Stored data:

····················

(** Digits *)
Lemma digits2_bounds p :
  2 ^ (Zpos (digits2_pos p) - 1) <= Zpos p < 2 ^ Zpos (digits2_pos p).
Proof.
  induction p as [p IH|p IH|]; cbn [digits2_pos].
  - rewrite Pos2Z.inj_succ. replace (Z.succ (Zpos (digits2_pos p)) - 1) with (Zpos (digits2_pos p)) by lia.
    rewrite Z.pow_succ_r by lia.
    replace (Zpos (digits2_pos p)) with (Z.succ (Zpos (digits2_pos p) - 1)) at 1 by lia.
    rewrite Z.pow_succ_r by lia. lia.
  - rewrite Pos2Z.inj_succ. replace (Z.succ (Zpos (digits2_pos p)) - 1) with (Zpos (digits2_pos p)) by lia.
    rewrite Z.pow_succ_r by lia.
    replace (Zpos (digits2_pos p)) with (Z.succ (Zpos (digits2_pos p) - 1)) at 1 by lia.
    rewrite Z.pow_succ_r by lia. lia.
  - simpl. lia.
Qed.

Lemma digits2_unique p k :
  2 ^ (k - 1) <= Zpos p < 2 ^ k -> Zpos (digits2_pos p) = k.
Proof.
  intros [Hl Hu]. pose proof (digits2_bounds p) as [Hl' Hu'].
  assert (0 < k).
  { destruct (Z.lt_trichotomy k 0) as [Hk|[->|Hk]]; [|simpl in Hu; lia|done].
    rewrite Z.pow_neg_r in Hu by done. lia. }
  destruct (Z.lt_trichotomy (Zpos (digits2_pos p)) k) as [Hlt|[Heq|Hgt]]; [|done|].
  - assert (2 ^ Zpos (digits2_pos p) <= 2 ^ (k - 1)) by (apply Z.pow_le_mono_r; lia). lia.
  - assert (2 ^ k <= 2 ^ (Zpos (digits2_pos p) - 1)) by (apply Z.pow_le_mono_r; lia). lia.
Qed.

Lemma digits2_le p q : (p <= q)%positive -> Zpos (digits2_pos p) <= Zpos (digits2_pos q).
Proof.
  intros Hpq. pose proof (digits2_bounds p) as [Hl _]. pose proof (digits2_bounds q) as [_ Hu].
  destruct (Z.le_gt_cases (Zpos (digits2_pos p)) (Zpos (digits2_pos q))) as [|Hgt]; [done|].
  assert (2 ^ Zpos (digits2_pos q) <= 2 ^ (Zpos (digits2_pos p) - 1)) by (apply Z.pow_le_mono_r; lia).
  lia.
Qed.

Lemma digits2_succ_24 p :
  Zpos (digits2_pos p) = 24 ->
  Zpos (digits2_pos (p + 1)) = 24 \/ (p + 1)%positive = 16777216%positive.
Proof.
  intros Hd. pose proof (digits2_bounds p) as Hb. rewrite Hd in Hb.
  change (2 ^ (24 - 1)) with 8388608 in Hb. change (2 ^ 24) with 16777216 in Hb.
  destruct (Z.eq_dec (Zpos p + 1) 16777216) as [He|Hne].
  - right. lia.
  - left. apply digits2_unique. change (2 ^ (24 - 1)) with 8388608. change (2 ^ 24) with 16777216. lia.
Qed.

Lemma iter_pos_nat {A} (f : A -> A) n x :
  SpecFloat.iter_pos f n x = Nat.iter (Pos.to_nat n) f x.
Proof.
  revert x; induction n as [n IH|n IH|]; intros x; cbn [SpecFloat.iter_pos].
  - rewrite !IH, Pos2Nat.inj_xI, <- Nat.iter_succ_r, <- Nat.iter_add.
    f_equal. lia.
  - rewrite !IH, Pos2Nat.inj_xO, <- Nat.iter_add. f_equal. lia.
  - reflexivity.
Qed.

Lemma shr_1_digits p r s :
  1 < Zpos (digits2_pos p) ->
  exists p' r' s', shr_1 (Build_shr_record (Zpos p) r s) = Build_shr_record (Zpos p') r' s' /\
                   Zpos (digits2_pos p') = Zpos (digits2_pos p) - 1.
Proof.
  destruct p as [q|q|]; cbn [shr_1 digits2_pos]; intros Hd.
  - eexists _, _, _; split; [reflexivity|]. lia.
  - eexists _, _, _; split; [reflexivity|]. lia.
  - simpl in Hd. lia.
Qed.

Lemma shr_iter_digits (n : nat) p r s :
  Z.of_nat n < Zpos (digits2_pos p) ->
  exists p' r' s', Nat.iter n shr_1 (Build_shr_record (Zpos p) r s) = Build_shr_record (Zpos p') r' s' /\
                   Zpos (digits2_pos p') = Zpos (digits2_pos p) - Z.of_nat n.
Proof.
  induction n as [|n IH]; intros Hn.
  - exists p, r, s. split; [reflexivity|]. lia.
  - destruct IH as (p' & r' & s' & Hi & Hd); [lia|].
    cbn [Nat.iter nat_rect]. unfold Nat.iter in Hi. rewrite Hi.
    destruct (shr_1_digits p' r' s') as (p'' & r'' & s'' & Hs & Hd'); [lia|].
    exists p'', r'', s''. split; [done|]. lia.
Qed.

····················

▸ Problem description: Report only how many lines in the entries above contain the string "assert".

▸ Solution to the problem: 4